The NSF DDRIG in Biological Anthropology provides funding for fieldwork and other research costs not normally covered by the grantee’s university. UChicago doctoral candidates should consult the SSRC DDRIG toolkit for program dates, timelines and other institutional requirements.
Project budgets should be developed at scales appropriate for the work to be conducted. Proposal budgets cannot exceed $25,000 in direct costs for the entire duration of the award; indirect costs are in addition to this maximum direct cost limitation and are subject to the awardee’s current Federally negotiated indirect cost rate. The maximum project duration is 24 months.
Eligible Research
The Biological Anthropology Program supports multifaceted research to advance scientific knowledge of human biology and ecology, including understanding of our evolutionary history and mechanisms that have shaped human and nonhuman primate biological diversity. Supported research focuses on living and fossil forms of both human and nonhuman primates, addressing time scales ranging from the short-term to evolutionary, encompassing multiple levels of analysis (e.g., molecular, organismal, population, ecosystem), conducted in field, laboratory, captive, and computational research environments, and often incorporating interactions between human biology and culture.
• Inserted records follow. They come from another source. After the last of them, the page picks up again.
(** * Transaction store: a model of [src/data_storage/db_manager.py]

    The module under study is a thin layer over Python's [sqlite3]:
    [get_db_connection], [initialize_database], [execute_query] and
    [execute_update].  What it guarantees is what the three wrappers do to
    the engine they drive, so the development has three layers:

    - [Sqlite3]: the part of the engine the wrappers rely on -- the
      [transactions] table with its NOT NULL and UNIQUE constraints, the
      indexes, the touch trigger, and the execution of one statement;
    - [Connection]: the transaction control of a Python connection
      (implicit BEGIN before INSERT/UPDATE/DELETE, auto-commit of every
      other statement, [commit], [rollback], [close]);
    - the four functions of the source file, written over these with the
      same control flow (connection opened before the [try], one
      [except sqlite3.Error] handler, [finally: conn.close()]).

    SQL text is represented by the statement it denotes once its
    parameters are bound, together with the two things the Python module
    reads off the text itself: whether it begins with INSERT, UPDATE or
    DELETE (a statement written after a WITH clause does not), and
    whether it holds a statement at all.  The engine's clock
    (CURRENT_TIMESTAMP) is an argument of every operation, and what
    [logger] is told is returned next to the result.

    The statements represented are the five CREATE ... IF NOT EXISTS
    statements of the source, DROP TABLE, and one-row INSERT, UPDATE,
    UPDATE OR FAIL, DELETE and SELECT * with a WHERE clause, each of
    these also after a WITH clause.  The other conflict clauses
    (OR IGNORE, OR REPLACE, OR ROLLBACK), multi-row INSERT, and tables
    other than [transactions] are not; every trigger of a file is taken
    to be a touch trigger like the one of the source.

    Of the limits of the engine, those a caller of the wrappers meets
    through the values it passes are represented: a rowid is a signed
    64-bit integer and AUTOINCREMENT refuses to hand one out once the
    largest has been used; a NaN is stored as NULL and -0.0 as 0.0.
    A Python integer beyond 64 bits and a string that cannot be encoded
    make [cursor.execute] raise OverflowError or UnicodeEncodeError, which
    are not [sqlite3.Error] and pass through the wrappers; such arguments
    are not represented.  Columns hold values of their declared type,
    texts being Python strings: a text bound to [amount] or a number
    bound to a text column, which the engine converts by column affinity,
    is not represented either.  Nor
    is a failure of the storage itself other than a database that cannot
    be opened. *)

From Stdlib Require Import ZArith List String Bool Lia Permutation.
Import ListNotations.

Local Open Scope Z_scope.
Local Open Scope string_scope.
Local Open Scope list_scope.

(* ================================================================== *)
(** ** Data model *)
(* ================================================================== *)

(** The columns of [transactions], in declaration order
    (db_manager.py, lines 20-30). *)
Inductive column : Type :=
| Cid | Ctransaction_time | Cdescription | Camount | Ccurrency | Csource
| Csource_id | Ccategory | Craw_data | Ccreated_at | Cupdated_at.

Definition column_eqb (a b : column) : bool :=
  match a, b with
  | Cid, Cid | Ctransaction_time, Ctransaction_time
  | Cdescription, Cdescription | Camount, Camount | Ccurrency, Ccurrency
  | Csource, Csource | Csource_id, Csource_id | Ccategory, Ccategory
  | Craw_data, Craw_data | Ccreated_at, Ccreated_at
  | Cupdated_at, Cupdated_at => true
  | _, _ => false
  end.
Definition apply (document : value) (patches : json) (validate : bool) : patch_result :=
  match patches with
  | JArr operations =>
      match document with
      | VInstance e =>
          match apply_operations e operations with
          | inl err => PatchThrows err
          | inr e' => Mutated e'
          end
      | _ =>
          match operations with
          | [] => Mutated []
          | _ :: _ => PatchThrows (TypeError "Cannot read property of null")
          end
      end
  | _ => PatchThrows (JsonPatchError "SEQUENCE_NOT_AN_ARRAY")
  end.

#[global] Instance json_patch : JsonPatch := {
  jsonpatch_apply := apply
}.

End FlatPatch.

(** ** Sample data *)

Module Fixtures.

Definition house : entity := [("id", JStr "7"); ("name", JStr "A")].

(** One Property, stored under id 7. *)
Definition table : MemStore.t := MemStore.Mem {["7" := house]} 8%N None.

Definition connection_refused : value := VError "SequelizeConnectionError" "connection refused".

(** The same table behind a connection that is down. *)
Definition offline : MemStore.t := MemStore.Mem {["7" := house]} 8%N (Some connection_refused).

Definition operation (op path : string) (v : json) : json :=
  JObj [("op", JStr op); ("path", JStr path); ("value", v)].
Areas of inquiry that promote understanding of the evolution, biology, and adaptability of our diverse species include, but are not limited to: genetic/epigenetic/genomic variation and relationship to phenotype; ecology and socioecology; functional anatomy and skeletal biology; and paleoanthropology and primate paleontology. Multidisciplinary research that integrates biological anthropology with related anthropological fields, such as archaeology, cultural anthropology, and forensic anthropology, also may receive support through the Program.
The Program contributes to the integration of education and basic research through support of dissertation projects conducted by doctoral students enrolled in U.S. universities. Dissertation research projects in all of the subareas of biological anthropology are eligible for support through these grants. These awards are intended to enhance and improve the conduct of dissertation research by doctoral students who are pursuing research in biological anthropology that enhances basic scientific knowledge.